── DATA FOR THE TASK

(** * Urban Issue Reporting Platform: lifecycle, notification and broadcast core

    A shallow embedding of the server-side JavaScript of the platform:
    - [models/Issue.js]: the issue document, its schema enums and the
      methods [addTimelineEntry], [updateStatus], [assignIssue];
    - [models/Notification.js]: [createNotification], the read state and
      the comment model;
    - [middleware/auth.js]: [authenticate], [authorize], [rateLimit] and
      the other middlewares;
    - [utils/socket.js]: the module-level [io] handle, the connection
      middleware and handler, the events a socket relays, the emit helpers
      and [getConnectedUsers];
    - [routes/issues.js]: the handlers of [POST /], [PATCH /:id/status],
      [PATCH /:id/assign], [POST /:id/upvote] and [DELETE /:id].

    Conventions.  JavaScript strings are [string]; an ObjectId is the string
    its [toString()] gives; a [Date] is the number of milliseconds since the
    epoch, in [Z]; a JavaScript [Number] that only ever counts is in [Z]; a
    value that may be [undefined] or [null] is an [option]; a [Map] is a
    [gmap]; an array is a [list].  A function that can throw returns a
    [Completion].  Handlers pass the server state explicitly and return the
    HTTP response together with the new state. *)

From Stdlib Require Import ZArith String List Bool Lia.
From stdpp Require Import base option list strings pretty gmap.

Local Open Scope Z_scope.
Local Open Scope string_scope.
Local Open Scope list_scope.

(** ** JavaScript values and array helpers *)

Abbreviation ObjectId := string.
Abbreviation Date := Z.

(** Outcome of evaluating code that may throw (or of awaiting a promise that
    may reject). *)
Inductive Completion (A : Type) : Type :=
| Returned (a : A)
| Threw (name : string).
Arguments Returned {A} a.
Arguments Threw {A} name.

(** Truthiness of a string: only the empty string is falsy. *)
Definition truthy (s : string) : bool := negb (String.eqb s "").

(** [a || b] on possibly-undefined strings. *)
Definition orElse (a b : option string) : option string :=
  match a with
  | Some s => if truthy s then Some s else b
  | None => b
  end.

(** [Array.prototype.includes] on strings. *)
Definition includes (l : list string) (s : string) : bool :=
  existsb (String.eqb s) l.

(** [Array.prototype.findIndex]: the index of the first element that
    satisfies [p], [-1] when there is none. *)
Fixpoint findIndexFrom {A : Type} (p : A -> bool) (i : Z) (l : list A) : Z :=
  match l with
  | [] => -1
  | x :: l' => if p x then i else findIndexFrom p (i + 1) l'
  end.

Definition findIndex {A : Type} (p : A -> bool) (l : list A) : Z :=
  findIndexFrom p 0 l.

(** [arr.splice(i, 1)] for an index [i >= 0]: the element at [i] is removed,
    nothing happens when [i] is past the end. *)
Definition splice1 {A : Type} (i : Z) (l : list A) : list A :=
  take (Z.to_nat i) l ++ drop (S (Z.to_nat i)) l.

(** [String.prototype.replace(pat, "")] with a string pattern: the first
    occurrence of [pat] is removed. *)
Fixpoint removeFirst (pat s : string) : string :=
  if String.prefix pat s then
    String.substring (String.length pat) (String.length s - String.length pat) s
  else
    match s with
    | EmptyString => EmptyString
    | String c s' => String c (removeFirst pat s')
    end.

(** ** Documents *)

(** Enumerations of the schemas ([models/Issue.js], [models/User.js]). *)
Definition statusEnum : list string :=
  ["submitted"; "acknowledged"; "in_progress"; "under_review";
   "resolved"; "closed"; "rejected"].

Definition categoryEnum : list string :=
  ["roads"; "water"; "garbage"; "streetlights"; "drainage"; "parks";
   "buildings"; "traffic"; "noise"; "other"].

Definition timelineActionEnum : list string :=
  ["created"; "acknowledged"; "assigned"; "in_progress"; "under_review";
   "resolved"; "closed"; "rejected"; "comment_added"; "priority_changed"].

(** The free-form [metadata] of a timeline entry, one constructor per shape
    the code writes. *)
Inductive Metadata : Type :=
| MetaEmpty
| MetaStatus (oldStatus newStatus notes : string)
| MetaAssign (assignedUser : option ObjectId) (department : string)
| MetaUpdated (updatedFields : list string).

Record TimelineEntry : Type := mkTimelineEntry {
  action : string;
  description : string;
  performedBy : ObjectId;
  timestamp : Date;            (* default: Date.now *)
  metadata : Metadata
}.

Record Upvote : Type := mkUpvote {
  upvote_user : ObjectId;      (* upvotes[i].user *)
  upvote_timestamp : Date      (* upvotes[i].timestamp, default: Date.now *)
}.

Record Assignment : Type := mkAssignment {
  assigned_user : option ObjectId;
  assigned_department : string;
  assignedAt : Date
}.

(** [new Date(x)] may be an Invalid Date, which the schema refuses on save. *)
Inductive DateValue : Type :=
| ValidDate (t : Date)
| InvalidDate.

Record Issue : Type := mkIssue {
  issue_id : ObjectId;                           (* _id *)
  title : string;
  category : string;
  priority : string;
  status : string;
  reportedBy : ObjectId;
  assignedTo : option Assignment;
  timeline : list TimelineEntry;
  estimatedResolutionTime : option DateValue;
  actualResolutionTime : option Date;
  upvotes : list Upvote
}.

Record User : Type := mkUser {
  user_id : ObjectId;                            (* _id *)
  firstName : string;
  lastName : string;
  role : string;
  department : string;
  isActive : bool;
  issuesReported : Z;                            (* stats.issuesReported *)
  contributionScore : Z                          (* stats.contributionScore *)
}.

Record Notification : Type := mkNotification {
  recipient : ObjectId;
  sender : option ObjectId;
  type : string;
  notification_title : string;                   (* title *)
  message : string;
  relatedIssue : option ObjectId;
  notification_priority : string;                (* priority, default medium *)
  actionUrl : string;
  actionText : string
}.

(** ** models/Issue.js *)

Module IssueModel.

Definition set_timeline (i : Issue) (tl : list TimelineEntry) : Issue :=
  mkIssue (issue_id i) (title i) (category i) (priority i) (status i)
          (reportedBy i) (assignedTo i) tl (estimatedResolutionTime i)
          (actualResolutionTime i) (upvotes i).

Definition set_status (i : Issue) (s : string) : Issue :=
  mkIssue (issue_id i) (title i) (category i) (priority i) s
          (reportedBy i) (assignedTo i) (timeline i)
          (estimatedResolutionTime i) (actualResolutionTime i) (upvotes i).

Definition set_actualResolutionTime (i : Issue) (t : option Date) : Issue :=
  mkIssue (issue_id i) (title i) (category i) (priority i) (status i)
          (reportedBy i) (assignedTo i) (timeline i)
          (estimatedResolutionTime i) t (upvotes i).

Definition set_estimatedResolutionTime (i : Issue) (t : option DateValue)
  : Issue :=
  mkIssue (issue_id i) (title i) (category i) (priority i) (status i)
          (reportedBy i) (assignedTo i) (timeline i) t
          (actualResolutionTime i) (upvotes i).

Definition set_assignedTo (i : Issue) (a : option Assignment) : Issue :=
  mkIssue (issue_id i) (title i) (category i) (priority i) (status i)
          (reportedBy i) a (timeline i) (estimatedResolutionTime i)
          (actualResolutionTime i) (upvotes i).

Definition set_upvotes (i : Issue) (u : list Upvote) : Issue :=
  mkIssue (issue_id i) (title i) (category i) (priority i) (status i)
          (reportedBy i) (assignedTo i) (timeline i)
          (estimatedResolutionTime i) (actualResolutionTime i) u.

(** [addTimelineEntry(action, description, performedBy, metadata = {})]:
    [this.timeline.push({...})]; the entry's timestamp defaults to the
    clock, [now]. *)
Definition addTimelineEntry (now : Date) (act descr : string)
    (by_ : ObjectId) (meta : Metadata) (i : Issue) : Issue :=
  set_timeline i (timeline i ++ [mkTimelineEntry act descr by_ now meta]).

(** The description template of [updateStatus]. *)
Definition statusDescription (oldStatus newStatus notes : string) : string :=
  "Status changed from " +:+ oldStatus +:+ " to " +:+ newStatus
    +:+ (if truthy notes then ": " +:+ notes else "").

────

EXERCISE DESCRIPTION — Only lines of the data holding the word "newStatus" go in the answer. Please copy each of them.

TASK RESPONSE —
| MetaStatus (oldStatus newStatus notes : string)
Definition statusDescription (oldStatus newStatus notes : string) : string :=
  "Status changed from " +:+ oldStatus +:+ " to " +:+ newStatus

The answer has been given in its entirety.